Hello to everyone interested in the corpus-DB project! Feel free to introduce yourself.
Hello Jonathan. I am interested. I have written a custom corpus builder for philosophical texts in Ruby on Rails but it is very much for my own personal use. I think that I would very much like to be involved in a corpus project that met my needs but that was also good enough to share with the world. I have Python experience, and a smidgen of Haskell.
Hey Anthony! That sounds awesome. Is your rails app on GitHub somewhere? If the philosophy texts are public-domain, and aren't already in Project Gutenberg, maybe we can think of a way to integrate them to the corpus-db database?
There are plenty of other opportunities for hacking around elsewhere, too. If you have an idea for a new feature, for instance, open an issue for it, and we'll discuss.
Cheers Jonathan. My Rails app is on GitHub, but it's not up to date so I won't point to it just yet. I'd like to bring your attention to the CITE Architecture if you are not already aware of it. I am trying to leverage their CTS URN notation http://cite-architecture.github.io/ctsurn/overview/ spec and am in touch with one of the architects, Christopher Blackwell; could be something for Corpus-DB to take advantage of. They have a Scala version, I'm making a Ruby one, Corpus-DB could make a Python one.
Many of the texts I am using are in the public domain, yes. I'll add a copyright status field to my DB. Some texts I am sing are not yet out of copyright, I was taking advantage of (a) fair use and (b) that I was not publishing the texts merely doing computational linguistics stuff on them…
Have you thought about using metadata from Wikidata? That's what I've been doing. SPARQL-fu for the win.
Just finishing writing up an potential IACAP paper then I'll turn my attention to Corpus-DB. Keep prodding me, I assure you I am very interested, I've been following your work for a number of years.
I hadn't seen CITE or CTS URN before, this is awesome. Feel free to open an issue in the corpus-db repo about integrating it or parsing CTS URNs in the API. For instance, corpus-db.org/api/cts-urn/<cts-urn-here>.
They're work arose out of building a corpus for Classics texts and the need for a generic notation scheme, let's not reinvent the wheel!

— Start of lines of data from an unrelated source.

(** X1: the task parser reads a note piece by piece: the entries of two
    texts joined by a line feed are the entries of the first followed by
    the entries of the second. *)
Theorem parse_tasks_app (a b : str) :
  parse_tasks (a ++ [LF] ++ b) = parse_tasks a ++ parse_tasks b.
Proof.
  unfold parse_tasks. rewrite !parse_tasks_fold. cbn [app].
  rewrite task_lines_app, List.map_app. apply omap_app.
Qed.

(** ** One clean line *)

Lemma lstrip_by_length (p : char -> bool) (s : str) :
  (length (lstrip_by p s) <= length s)%nat.
Proof.
  induction s as [|c s IH]; [reflexivity|]. cbn [lstrip_by].
  destruct (p c); cbn [length]; lia.
Qed.

Lemma lstrip_by_fixed (p : char -> bool) (c : char) (s : str) :
  lstrip_by p (c :: s) = c :: s -> p c = false.
Proof.
  cbn [lstrip_by]. destruct (p c); [|reflexivity]. intros H.
  pose proof (lstrip_by_length p s) as Hlen. rewrite H in Hlen.
  cbn [length] in Hlen. lia.
Qed.

Lemma rstrip_by_length (p : char -> bool) (s : str) :
  (length (rstrip_by p s) <= length s)%nat.
Proof.
  unfold rstrip_by. rewrite length_rev.
  etransitivity; [apply lstrip_by_length|]. now rewrite length_rev.
Qed.

(** A trimmed text starts and ends with a character that is no white
    space. *)
Lemma strip_fixed_ends (s : str) :
  strip s = s -> s <> [] ->
  is_space (hd 0 s) = false /\ is_space (List.last s 0) = false.
Proof.
  intros H Hne. destruct s as [|c s]; [congruence|]. cbn [hd].
  assert (Hc : is_space c = false).
  { destruct (is_space c) eqn:E; [|reflexivity]. exfalso.
    unfold strip in H. cbn [lstrip_by] in H. rewrite E in H.
    pose proof (rstrip_by_length is_space (lstrip_by is_space s)) as H1.
    pose proof (lstrip_by_length is_space s) as H2.
    rewrite H in H1. cbn [length] in H1. lia. }
  split; [exact Hc|].
  unfold strip in H. cbn [lstrip_by] in H. rewrite Hc in H.
  unfold rstrip_by in H. apply (f_equal (@rev char)) in H.
  rewrite rev_involutive in H.
  destruct (exists_last (l := c :: s) ltac:(discriminate)) as (s' & x & E).
  rewrite E in H |- *. rewrite last_last. rewrite rev_app_distr in H.
  cbn [rev app] in H. now apply lstrip_by_fixed in H.
Qed.

Lemma strip_ends (s : str) :
  is_space (hd 0 s) = false -> is_space (List.last s 0) = false -> strip s = s.
Proof.
  intros Hhd Hlast. destruct s as [|c s]; [reflexivity|]. cbn [hd] in Hhd.
  unfold strip. cbn [lstrip_by]. rewrite Hhd.
  destruct (exists_last (l := c :: s) ltac:(discriminate)) as (s' & x & E).
  rewrite E in Hlast |- *. rewrite last_last in Hlast.
  now apply rstrip_by_keep.
Qed.

Lemma clean_field_spec (f : str) :
  clean_field f = true ->
  strip f = f
  /\ forallb (fun c => negb (c =? 59)) f = true
  /\ forallb (fun c => negb (is_linebreak c)) f = true.
Proof.
  unfold clean_field. intros H. apply andb_prop in H as [Hs Hf].
  apply str_eqb_eq in Hs. split; [exact Hs|].
  clear Hs. induction f as [|c f IH]; [now split|].
  cbn [forallb] in Hf |- *. apply andb_prop in Hf as [Hc Hf].
  apply andb_prop in Hc as [-> ->]. now destruct (IH Hf) as [-> ->].
Qed.

Lemma task_line_fields (e : entry) :
  clean_entry e = true ->
  fields_of (task_line e) = [date e; headline e; context e]
  /\ is_task_line (task_line e) = true
  /\ forallb (fun c => negb (is_linebreak c)) (task_line e) = true
  /\ task_line e <> [].
Proof.
  unfold clean_entry. intros H.
  apply andb_prop in H as [H Hhash]. apply andb_prop in H as [H Hh_ne].
  apply andb_prop in H as [H Hd_ne]. apply andb_prop in H as [H Hc].
  apply andb_prop in H as [Hd Hh].
  destruct e as [d h c]. cbn [date headline context] in *. unfold task_line.
  cbn [date headline context].
  apply clean_field_spec in Hd as (Sd & Nd & Ld).
  apply clean_field_spec in Hh as (Sh & Nh & Lh).
  apply clean_field_spec in Hc as (Sc & Nc & Lc).
  destruct d as [|d0 d]; [discriminate|]. destruct h as [|h0 h]; [discriminate|].
  destruct (strip_fixed_ends _ Sd ltac:(discriminate)) as [Hd0 _].
  cbn [hd] in Hd0.
  assert (Hline : strip ((d0 :: d) ++ [59] ++ (h0 :: h) ++ [59] ++ c)
                  = (d0 :: d) ++ [59] ++ (h0 :: h) ++ [59] ++ c).
  { apply strip_ends; [exact Hd0|].
    rewrite !app_assoc. destruct c as [|c0 c1].
    - rewrite app_nil_r, last_last. reflexivity.
    - destruct (strip_fixed_ends _ Sc ltac:(discriminate)) as [_ Hl].
      destruct (exists_last (l := c0 :: c1) ltac:(discriminate)) as (c' & x & E).
      rewrite E in Hl |- *. rewrite app_assoc, last_last.
      now rewrite last_last in Hl. }
  split; [|split; [|split]].
  - unfold fields_of. rewrite Hline.
    change ((d0 :: d) ++ [59] ++ (h0 :: h) ++ [59] ++ c)
      with ((d0 :: d) ++ 59 :: ((h0 :: h) ++ 59 :: c)).
    rewrite split_on_app by exact Nd. rewrite split_on_app by exact Nh.
    rewrite split_on_single by exact Nc. cbn [List.map]. now rewrite Sd, Sh, Sc.
  - unfold is_task_line. rewrite Hline. cbn [app is_empty negb andb].
    cbn [u list_ascii_of_string List.map startswith] in Hhash |- *. exact Hhash.
  - rewrite !forallb_app.
    apply andb_true_intro; split; [exact Ld|].
    apply andb_true_intro; split; [reflexivity|].
    apply andb_true_intro; split; [exact Lh|].
    apply andb_true_intro; split; [reflexivity|exact Lc].
  - discriminate.
Qed.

I'd done the Wikipedia data parsing using DBPedia and SPARQL queries. It doesn't do the best job, since it relies on title/author matching, and isn't that fuzzy. As a result, I only got wikipedia data for about 1.5K out of the total 45K Gutenberg volumes. If you can improve on the code in any way, it'd be much appreciated by everyone, I'm sure
I was able to match 13,000 philosophers or authors who have written major philosophical works using name matching and metadata matching and some eyeballing. I have done te same for only about 200 texts, I think I could do it for far more texts.
Agreed. Okay, talk to you anon. Over 'n out!
Awesome. OK! Thanks for dropping in.
@JonathanReeve: This sounds like a fascinating project. I'm looking for a Project Gutenberg metadata database in order to analyze it using Tableau. How large are the SQLite databases? I'd be potentially willing to cover the bandwidth to transfer them.
Hi @matthewmmiller_twitter! Welcome. Sorry for the late response. I apparently don't have notifications turned on for Gitter yet. The databases are about 16GB without the full text search indices (FTS5), and around 33GB with them. I'd be happy to give you a copy, if we can figure out a way to transfer it. Maybe I can put the 16GB version up on a BitTorrent seedbox, so that way it'd be available to anyone.
If you offer it to the public, you might want to square away the legal end of it, though. I've scrubbed all the licenses from the text files themselves, since these throw off the text analysis, but PG might require you to distribute the licenses along with the texts.